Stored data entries
Lemma test_children_witness :
  exists path, temp_name healthy_test_env = Some path /\
    Jail.value_of "--rlimit_as"
      (Jail.options (test_nsjail_cmd "nobody" "nogroup" "/tmp/tmpq7.py")) = None.
Proof.
  destruct (test_children "nobody" "nogroup" healthy_test_env empty_world
              (test_nsjail_cmd "nobody" "nogroup" "/tmp/tmpq7.py") 501)
    as (path & Hp & [[Hc _] | (_ & _ & _ & _ & _ & _ & _ & _ & Has & _)]).
  - assert (Hlog : new_events empty_world
                     (snd (test_endpoint "nobody" "nogroup" healthy_test_env
                             empty_world))
                   = [EvPopen ["/usr/bin/python3"; "/tmp/tmpq7.py"] 500;
                      EvCommunicate 500 5;
                      EvPopen (test_nsjail_cmd "nobody" "nogroup" "/tmp/tmpq7.py") 501;
                      EvCommunicate 501 6]).
    { apply ApiSpec.new_events_app.
      unfold test_endpoint, test_body, NamedTemporaryFile_write, subprocess_run,
        os_unlink, kill, wait, bind, modify, ret, raise.
      cbn [healthy_test_env temp_name temp_write_ok direct jailed unlink_ok
           child_spawn child_observe].
      change (files empty_world) with (∅ : gmap string string).
      rewrite decide_False by (rewrite lookup_empty; by intros [? ?]).
      reflexivity. }
    rewrite Hlog. apply list_elem_of_further, list_elem_of_further, list_elem_of_here.
  - discriminate Hc.
  - exists path. split; [exact Hp | exact Has].
Defined.

End TestEndpointSpec.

**What the task asks:** The data above needs retyping. Reproduce each line exactly.

**Answer for the task:**
Lemma test_children_witness :
  exists path, temp_name healthy_test_env = Some path /\
    Jail.value_of "--rlimit_as"
      (Jail.options (test_nsjail_cmd "nobody" "nogroup" "/tmp/tmpq7.py")) = None.
Proof.
  destruct (test_children "nobody" "nogroup" healthy_test_env empty_world
              (test_nsjail_cmd "nobody" "nogroup" "/tmp/tmpq7.py") 501)
    as (path & Hp & [[Hc _] | (_ & _ & _ & _ & _ & _ & _ & _ & Has & _)]).
  - assert (Hlog : new_events empty_world
                     (snd (test_endpoint "nobody" "nogroup" healthy_test_env
                             empty_world))
                   = [EvPopen ["/usr/bin/python3"; "/tmp/tmpq7.py"] 500;
                      EvCommunicate 500 5;
                      EvPopen (test_nsjail_cmd "nobody" "nogroup" "/tmp/tmpq7.py") 501;
                      EvCommunicate 501 6]).
    { apply ApiSpec.new_events_app.
      unfold test_endpoint, test_body, NamedTemporaryFile_write, subprocess_run,
        os_unlink, kill, wait, bind, modify, ret, raise.
      cbn [healthy_test_env temp_name temp_write_ok direct jailed unlink_ok
           child_spawn child_observe].
      change (files empty_world) with (∅ : gmap string string).
      rewrite decide_False by (rewrite lookup_empty; by intros [? ?]).
      reflexivity. }
    rewrite Hlog. apply list_elem_of_further, list_elem_of_further, list_elem_of_here.
  - discriminate Hc.
  - exists path. split; [exact Hp | exact Has].
Defined.

End TestEndpointSpec.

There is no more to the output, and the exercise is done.